Small island developing states (SIDS) are facing an uphill struggle to recover from the impact of the pandemic, which has deepened their financial and economic vulnerabilities, according to the United Nations Conference on Trade and Development (Unctad)
Last year was an exceptionally challenging year for SIDS, which are at least 35 per cent more susceptible to external economic shocks than other developing nations, Unctad said in its Development and Globalisation: Facts and Figures report on Thursday.
While these countries are a diverse group, they share a number of socio-economic and environmental challenges and witnessed an estimated 9 per cent decline in their gross domestic product in 2020, compared with a 3.3 per cent drop in other developing countries, the report said, citing figures from the International Monetary Fund.
The economies of the 38 SIDS recognised by Unctad are largely dependent on travel and tourism. Spread across the Caribbean, the Pacific Ocean, the Atlantic, the Indian Ocean and the Mediterranean, these countries includes some of the most popular tourism destinations in the world. They also include island nations with more developed economies, such as Singapore.
Their reliance on the travel and tourism sector to earn foreign exchange revenue made them more vulnerable to the Covid-19 pandemic, which tipped the global economy into its worst recession since the 1930s, forced border closures and severely disrupted the travel and tourism sector.
The world economy is bouncing back and is expected to expand by six per cent this year, according to the IMF. However, the tourism sector faces a more uncertain outlook amid second and third waves of the virus in parts of the world.

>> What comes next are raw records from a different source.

(* ===== verification/PyText.v ===== *)
(** * Python text: the [str] operations the code uses

    Character classes, [strip], [lower], [split], [partition], [rpartition],
    [startswith], [isdigit], [int], string ordering and decimal printing, on
    strings as lists of code points.  Code points below 256 follow the Unicode
    tables exactly; the classification of the others is a parameter
    ([Unicode]), so that every theorem holds whatever the tables say. *)

From S2P Require Import Prelude.
From stdpp Require Import base list sets numbers.
From Stdlib Require Import ZArith Lia.

(** ** Character classes *)

(** What Python's tables answer for a code point above 255. *)
Class Unicode := {
  wide_alpha : N -> bool;
  wide_digit : N -> bool;
  wide_alnum : N -> bool;
  wide_space : N -> bool;
  wide_decimal : N -> option N;
  wide_lower : N -> list N;
  wide_upper : N -> list N;
}.

(** The tables of a Python that knows no character above 255. *)
#[export] Instance latin1_only : Unicode | 100 := {|
  wide_alpha := fun _ => false;
  wide_digit := fun _ => false;
  wide_alnum := fun _ => false;
  wide_space := fun _ => false;
  wide_decimal := fun _ => None;
  wide_lower := fun c => [c];
  wide_upper := fun c => [c];
|}.

Definition between (lo c hi : N) : bool := ((lo <=? c) && (c <=? hi))%N.

Section Chars.
Context {U : Unicode}.
Local Open Scope N_scope.

(** [c.isdigit()] *)
Definition isdigit_c (c : N) : bool :=
  if c <? 256 then between 48 c 57 || (c =? 178) || (c =? 179) || (c =? 185)
  else wide_digit c.

(** [c.isalpha()] *)
Definition isalpha_c (c : N) : bool :=
  if c <? 256 then
    between 65 c 90 || between 97 c 122 || (c =? 170) || (c =? 181) || (c =? 186)
    || between 192 c 214 || between 216 c 246 || between 248 c 255
  else wide_alpha c.

(** [c.isalnum()] *)
Definition isalnum_c (c : N) : bool :=
  if c <? 256 then isalpha_c c || isdigit_c c || between 188 c 190
  else wide_alnum c.

(** [c.isspace()], the characters [strip] removes *)
Definition isspace_c (c : N) : bool :=
  if c <? 256 then between 9 c 13 || between 28 c 32 || (c =? 133) || (c =? 160)
  else wide_space c.

(** Unicode [White_Space]: the characters Pydantic's [str_strip_whitespace]
    removes (the separators 28-31 are [isspace] but not among them) *)
Definition iswhite_c (c : N) : bool :=
  if c <? 256 then between 9 c 13 || (c =? 32) || (c =? 133) || (c =? 160)
  else wide_space c.

(** [c.isascii()] *)
Definition isascii_c (c : N) : bool := c <? 128.

(** The value [int] gives a decimal digit; [None] where it raises. *)
Definition decimal_c (c : N) : option N :=
  if c <? 256 then (if between 48 c 57 then Some (c - 48) else None)
  else wide_decimal c.

(** [c.lower()] *)
Definition lower_c (c : N) : list N :=
  if c <? 256 then
    (if between 65 c 90 || between 192 c 214 || between 216 c 222 then [c + 32] else [c])
  else wide_lower c.

(** [c.upper()] *)
Definition upper_c (c : N) : list N :=
  if c <? 256 then
    (if between 97 c 122 || between 224 c 246 || between 248 c 254 then [c - 32]
     else if c =? 181 then [924] else if c =? 223 then [83; 83] else if c =? 255 then [376] else [c])
  else wide_upper c.

(** ** Strings *)

(** [s.isdigit()] *)
Definition isdigit (s : str) : bool :=
  match s with [] => false | _ => forallb isdigit_c s end.

Definition lower (s : str) : str := concat (map lower_c s).
Definition upper (s : str) : str := concat (map upper_c s).

(** Drop the longest prefix whose characters satisfy [p]. *)
Fixpoint drop_while (p : N -> bool) (s : str) : str :=
  match s with
  | [] => []
  | c :: s' => if p c then drop_while p s' else s
  end.

(** The longest prefix whose characters satisfy [p]. *)
Fixpoint take_while (p : N -> bool) (s : str) : str :=
  match s with
  | [] => []
  | c :: s' => if p c then c :: take_while p s' else []
  end.

(** [s.lstrip()] and [s.strip()] *)
Definition lstrip (s : str) : str := drop_while isspace_c s.
Definition strip (s : str) : str := rev (drop_while isspace_c (rev (lstrip s))).

(** Pydantic's [str_strip_whitespace] *)
Definition trim (s : str) : str := rev (drop_while iswhite_c (rev (drop_while iswhite_c s))).

(** [s.startswith(p)]: the rest after [p], or [None]. *)
Fixpoint after_prefix (p s : str) : option str :=
  match p, s with
  | [], _ => Some s
  | c :: p', d :: s' => if c =? d then after_prefix p' s' else None
  | _ :: _, [] => None
  end.

Definition startswith (p s : str) : bool := if after_prefix p s is Some _ then true else false.

(** [s.partition(sep)]: what is before and after the first occurrence of
    [sep]; [None] when there is none. *)
Fixpoint partition (sep s : str) : option (str * str) :=
  match after_prefix sep s with
  | Some r => Some ([], r)
  | None =>
      match s with
      | [] => None
      | c :: s' =>
          match partition sep s' with
          | Some (a, b) => Some (c :: a, b)
          | None => None
          end
      end
  end.

(** [s.rpartition(sep)]: around the last occurrence. *)
Fixpoint rpartition (sep s : str) : option (str * str) :=
  let here := match after_prefix sep s with Some r => Some ([], r) | None => None end in
  match s with
  | [] => here
  | c :: s' =>
      match rpartition sep s' with
      | Some (a, b) => Some (c :: a, b)
      | None => here
      end
  end.

(** [s.split(c)] for a one-character separator: never empty. *)
Fixpoint split_on (sep : N) (s : str) : list str :=
  match s with
  | [] => [[]]
  | c :: s' =>
      if c =? sep then [] :: split_on sep s'
      else match split_on sep s' with
           | [] => [[c]]
           | w :: ws => (c :: w) :: ws
           end
  end.

(** [sep.join(parts)] *)
Fixpoint join (sep : str) (parts : list str) : str :=
  match parts with
  | [] => []
  | [p] => p
  | p :: ps => p ++ sep ++ join sep ps
  end.

(** The [int] of a string of digits.  CPython refuses more than 4300 digits,
    and a digit that is no decimal digit (a superscript, say). *)
Definition max_str_digits : nat := 4300.

Fixpoint digits_value (acc : N) (s : str) : option N :=
  match s with
  | [] => Some acc
  | c :: s' => d ← decimal_c c; digits_value (10 * acc + d) s'
  end.

Definition int_of (s : str) : res Z :=
  if (max_str_digits <? length s)%nat then Raise ValueError
  else match s with
       | [] => Raise ValueError
       | _ => match digits_value 0 s with
              | Some n => Ok (Z.of_N n)
              | None => Raise ValueError
              end
       end.

(** ** Decimal printing, [str(n)] for [n >= 0] *)
Fixpoint dec_aux (fuel : nat) (n : N) (acc : str) : str :=
  match fuel with
  | O => acc
  | S f =>
      let acc' := (48 + n mod 10) :: acc in
      if n <? 10 then acc' else dec_aux f (n / 10) acc'
  end.

Definition dec (n : N) : str := dec_aux (S (N.size_nat n)) n [].
End Chars.

Definition dec_nat (n : nat) : str := dec (N.of_nat n).

(** [str(z)] of an integer; code point 45 is the minus sign. *)
Definition dec_Z (z : Z) : str := if (z <? 0)%Z then 45%N :: dec (Z.to_N (- z)) else dec (Z.to_N z).

(** ** Lemmas *)

Section TextFacts.
Context {U : Unicode}.

Lemma drop_while_suffix p s : exists t, s = t ++ drop_while p s.
Proof.
  induction s as [|c s [t IH]]; simpl; [by exists []|].
  destruct (p c); [exists (c :: t); simpl; by f_equal|by exists []].
Qed.

Lemma take_drop_while p s : take_while p s ++ drop_while p s = s.
Proof. induction s as [|c s IH]; simpl; [done|]. destruct (p c); simpl; congruence. Qed.

Lemma drop_while_length p s : (length (drop_while p s) <= length s)%nat.
Proof. induction s as [|c s IH]; simpl; [done|]. destruct (p c); simpl; lia. Qed.

Lemma take_while_Forall p s : Forall (fun c => p c = true) (take_while p s).
Proof. induction s as [|c s IH]; simpl; [done|]. by destruct (p c) eqn:?; constructor. Qed.

Lemma drop_while_head p s c r : drop_while p s = c :: r -> p c = false.
Proof.
  induction s as [|d s IH]; simpl; [done|].
  destruct (p d) eqn:E; [done|]. by intros [= <- <-].
Qed.

Lemma drop_while_none p s : Forall (fun c => p c = false) s -> drop_while p s = s.
Proof. intros [|c s' Hc _]; simpl; [done|]. by rewrite Hc. Qed.

Lemma trim_length s : (length (trim s) <= length s)%nat.
Proof.
  unfold trim. rewrite length_rev. etransitivity; [apply drop_while_length|]. rewrite length_rev.
  apply drop_while_length.
Qed.

Lemma trim_none s : Forall (fun c => iswhite_c c = false) s -> trim s = s.
Proof.
  intros Hs. unfold trim. rewrite (drop_while_none _ s) by done.
  rewrite drop_while_none; [apply rev_involutive|]. by apply List.Forall_rev.
Qed.

Lemma after_prefix_Some p s r : after_prefix p s = Some r <-> s = p ++ r.
Proof.
  revert s. induction p as [|c p IH]; intros [|d s]; simpl; try naive_solver.
  destruct (N.eqb_spec c d) as [->|Hne]; [|naive_solver].
  rewrite IH. naive_solver.
Qed.

Lemma after_prefix_app p r : after_prefix p (p ++ r) = Some r.
Proof. by apply after_prefix_Some. Qed.

Lemma partition_Some sep s a b : partition sep s = Some (a, b) -> s = a ++ sep ++ b.
Proof.
  revert a. induction s as [|c s IH]; intros a; cbn [partition];
    destruct (after_prefix sep _) eqn:E; try discriminate.
  - intros [= <- <-]. by apply after_prefix_Some in E.
  - intros [= <- <-]. by apply after_prefix_Some in E.
  - destruct (partition sep s) as [[a' b']|]; [|discriminate].
    intros [= <- <-]. simpl. f_equal. by apply IH.
Qed.

Lemma split_on_nonempty sep s : split_on sep s <> [].
Proof. destruct s as [|c s]; simpl; [done|]. destruct (c =? sep)%N; [done|]. by destruct split_on. Qed.

Lemma join_split sep s : join [sep] (split_on sep s) = s.
Proof.
  induction s as [|c s IH]; [done|]. simpl.
  pose proof (split_on_nonempty sep s) as Hne.
  destruct (N.eqb_spec c sep) as [->|_].
  - destruct (split_on sep s); [done|]. simpl in *. by f_equal.
  - destruct (split_on sep s) as [|w [|w' ws]]; [done| |]; simpl in *; by f_equal.
Qed.

(** Splitting a join of separator-free parts gives the parts back. *)
Lemma split_on_free sep w : sep ∉ w -> split_on sep w = [w].
Proof.
  induction w as [|c w IH]; intros Hn; [done|]. simpl.
  destruct (N.eqb_spec c sep) as [->|_]; [set_solver|].
  rewrite IH by set_solver. done.
Qed.

Lemma split_on_app sep w s : sep ∉ w ->
  split_on sep (w ++ sep :: s) = w :: split_on sep s.
Proof.
  induction w as [|c w IH]; intros Hn; simpl.
  - by rewrite N.eqb_refl.
  - destruct (N.eqb_spec c sep) as [->|_]; [set_solver|].
    rewrite IH by set_solver. done.
Qed.

Lemma split_join sep ps :
  ps <> [] -> Forall (fun p => sep ∉ p) ps -> split_on sep (join [sep] ps) = ps.
Proof.
  intros Hne Hf. induction Hf as [|p ps Hp Hf IH]; [done|].
  destruct ps as [|q ps].
  - by apply split_on_free.
  - change (join [sep] (p :: q :: ps)) with (p ++ sep :: join [sep] (q :: ps)).
    rewrite split_on_app by done. by rewrite IH.
Qed.

Lemma join_inj sep ps qs :
  ps <> [] -> qs <> [] ->
  Forall (fun p => sep ∉ p) ps -> Forall (fun p => sep ∉ p) qs ->
  join [sep] ps = join [sep] qs -> ps = qs.
Proof.
  intros ?? Hp Hq E. rewrite <-(split_join sep ps), <-(split_join sep qs) by done.
  by rewrite E.
Qed.
End TextFacts.

(** ** Printing a number and reading it back *)

Section DecFacts.
Context {U : Unicode}.
Local Open Scope N_scope.

Lemma decimal_digit d : d < 10 -> decimal_c (48 + d) = Some d.
Proof.
  intros Hd. unfold decimal_c, between.
  replace (48 + d <? 256) with true by (symmetry; apply N.ltb_lt; lia).
  replace (48 <=? 48 + d) with true by (symmetry; apply N.leb_le; lia).
  replace (48 + d <=? 57) with true by (symmetry; apply N.leb_le; lia).
  simpl. f_equal. lia.
Qed.

Lemma isdigit_digit d : d < 10 -> isdigit_c (48 + d) = true.
Proof.
  intros Hd. unfold isdigit_c, between.
  replace (48 + d <? 256) with true by (symmetry; apply N.ltb_lt; lia).
  replace (48 <=? 48 + d) with true by (symmetry; apply N.leb_le; lia).
  replace (48 + d <=? 57) with true by (symmetry; apply N.leb_le; lia).
  done.
Qed.

Lemma digits_value_app a s t :
  digits_value a (s ++ t) = (b ← digits_value a s; digits_value b t).
Proof.
  revert a. induction s as [|c s IH]; intros a; simpl; [done|].
  destruct (decimal_c c); simpl; auto.
Qed.

(** [dec_aux] prints the value in front of the accumulator. *)
Lemma dec_aux_spec fuel n acc :
  n < 2 ^ N.of_nat fuel ->
  exists ds, dec_aux (S fuel) n acc = ds ++ acc /\ ds <> [] /\
    Forall (fun c => exists d, d < 10 /\ c = 48 + d) ds /\
    digits_value 0 ds = Some n.
Proof.
  revert n acc. induction fuel as [|fuel IH]; intros n acc Hn.
  - assert (n = 0) as -> by (simpl in Hn; lia). exists [48].
    repeat split; [done|]. constructor; [|done]. exists 0. lia.
  - cbn [dec_aux]. destruct (N.ltb_spec n 10) as [Hlt|Hge].
    + exists [48 + n mod 10]. repeat split; [done| |].
      * constructor; [|done]. exists (n mod 10). split; [|done].
        apply N.mod_lt. lia.
      * cbn [digits_value]. rewrite decimal_digit by (apply N.mod_lt; lia).
        simpl. by rewrite N.mod_small.
    + destruct (IH (n / 10) ((48 + n mod 10) :: acc)) as (ds & Hds & Hne & Hf & Hv).
      { apply N.Div0.div_lt_upper_bound. rewrite Nat2N.inj_succ, N.pow_succ_r' in Hn. lia. }
      exists (ds ++ [48 + n mod 10]). cbn [dec_aux] in Hds. rewrite Hds. repeat split.
      * by rewrite <-app_assoc.
      * by destruct ds.
      * apply Forall_app. split; [done|]. constructor; [|done].
        exists (n mod 10). split; [|done]. apply N.mod_lt. lia.
      * rewrite digits_value_app, Hv. cbn [mbind option_bind digits_value].
        rewrite decimal_digit by (apply N.mod_lt; lia). simpl. f_equal.
        rewrite (N.Div0.div_mod n 10) at 3. done.
Qed.

Lemma size_nat_bound n : n < 2 ^ N.of_nat (N.size_nat n).
Proof.
  destruct n as [|p]; [done|].
  change (N.size_nat (N.pos p)) with (Pos.size_nat p).
  induction p as [p IH|p IH|]; cbn [Pos.size_nat]; try done;
    rewrite Nat2N.inj_succ, N.pow_succ_r'; lia.
Qed.

Lemma dec_spec n :
  dec n <> [] /\ Forall (fun c => exists d, d < 10 /\ c = 48 + d) (dec n) /\
  digits_value 0 (dec n) = Some n.
Proof.
  destruct (dec_aux_spec (N.size_nat n) n [] (size_nat_bound n)) as (ds & Hds & ?).
  unfold dec. rewrite Hds, app_nil_r. done.
Qed.

Lemma dec_inj m n : dec m = dec n -> m = n.
Proof.
  intros E. pose proof (dec_spec m) as (_ & _ & Hm).
  pose proof (dec_spec n) as (_ & _ & Hn). congruence.
Qed.
End DecFacts.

Revenue in the global tourism industry fell 74 per cent year-on-year in 2020, leading to US$1.3 trillion in lost export revenue. The sector is unlikely to recover to pre-pandemic levels until 2023, according to the UN World Tourism Organisation.
The economies of tourism-dependent island nations suffered an estimated 70 per cent drop in travel receipts in 2020, which are “an essential source of jobs and livelihoods”, according to the UNCTAD report.
“Many SIDS have built strong service economies [and] the service sector accounted for over 70 per cent of SIDS’ GDP in 2019,” the report said. “On average, two in three people work in services in the island economies, half of men and three in four women, often in jobs related to tourism.”
On average, exports of services contribute 25 per cent of SIDS’ GDP. These countries generally have an import surplus and almost half of their exports are from the travel sector. As a result, 24 of the 38 nations had a negative trade balance comprising more than 55 per cent of imports in 2020.
Their remoteness poses a significant challenge to their recovery, especially the most isolated Pacific island nations.
The countries’ often weak, financially vulnerable institutions are also a stumbling block to a return to growth.
“SIDS are among the most indebted developing countries in the world,” UNCTAD said. “In 2019, external debt accounted for 62 per cent of their GDP – a record high, mostly driven by increases in short-term debt and private debt, said Unctad.